OPINION TEXT STARTS HERE

1. The statute of this state (Pas. Dig. art. 5296) confers on landlords an absolute right to make themselves parties to suits brought against their tenants for the recovery of land, though no rule is prescribed as to the manner in which they may become parties.

2. The regular and most convenient mode of practice would be to apply, by oral motion, for leave of the court to be made a party; but this cause is not an imperative requirement, and the failure to preserve it is a formal rather than a substantial error.
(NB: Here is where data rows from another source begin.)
(** A segment with a good record, one whose epoch has another arity, one of an
    unknown series, and a torn tail. *)
Definition sample_segment : bytes :=
  encode_segment_header [] 5
  ++ concat (written_frame <$> [sample_written 3; sample_written 4;
                                mkWritten (lit "gone") 1 sample_row])
  ++ take 12 (written_frame (sample_written 3)).

Lemma reader_reports_witness :
  exists items r', read_all sample_lookup (length sample_segment)
      (mkReader 5 sample_segment 14 1000 false [] []) = Some (items, r') /\
    length items = 4%nat /\ sr_at r' = zlen sample_segment - 12.
Proof.
  destruct (reader_reports_every_frame sample_lookup sample_segment 1000
    (mkReader 5 sample_segment 14 1000 false [] [])
    (written_frame <$> [sample_written 3; sample_written 4; mkWritten (lit "gone") 1 sample_row])
    (take 12 (written_frame (sample_written 3)))) as (items & r' & Hr & Ho & Ha).
  - vm_compute. reflexivity.
  - vm_compute. reflexivity.
  - exists items, r'. split; [exact Hr|]. split.
    + apply (f_equal length) in Ho. rewrite length_fmap in Ho. rewrite Ho. vm_compute. reflexivity.
    + rewrite Ha. vm_compute. reflexivity.
Defined.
3. In an action of trespass to try title and for damages incident thereto, if no answer be filed, the allegations of the petition are taken pro confesso by default, and nothing mere is needed than for the jury, under a writ of inquiry, to determine, from the evidence, the amount of unliquidated damages for the mesne profits. There is no occasion, in such case, for the plaintiff to adduce any proof of his title.

4. When a deed retains a lien on the land sold to secure payment of the purchase money, it does not invest the vendee with absolute title, nor with the right of possession as against the vendor, until the purchase money be actually paid, and, until then, the vendee cannot maintain suit against the vendor for possession.

5. Under our system of jurisprudence, the vendor, in such case, occupies the double attitude of vendor and mortgagee, until payment of the purchase money.

6. In states where the distinctive jurisdictions of law and equity are maintained, such a deed would be treated as a mere title bond, and could not be used as evidence in an action of ejectment for the purpose of showing title in the vendee.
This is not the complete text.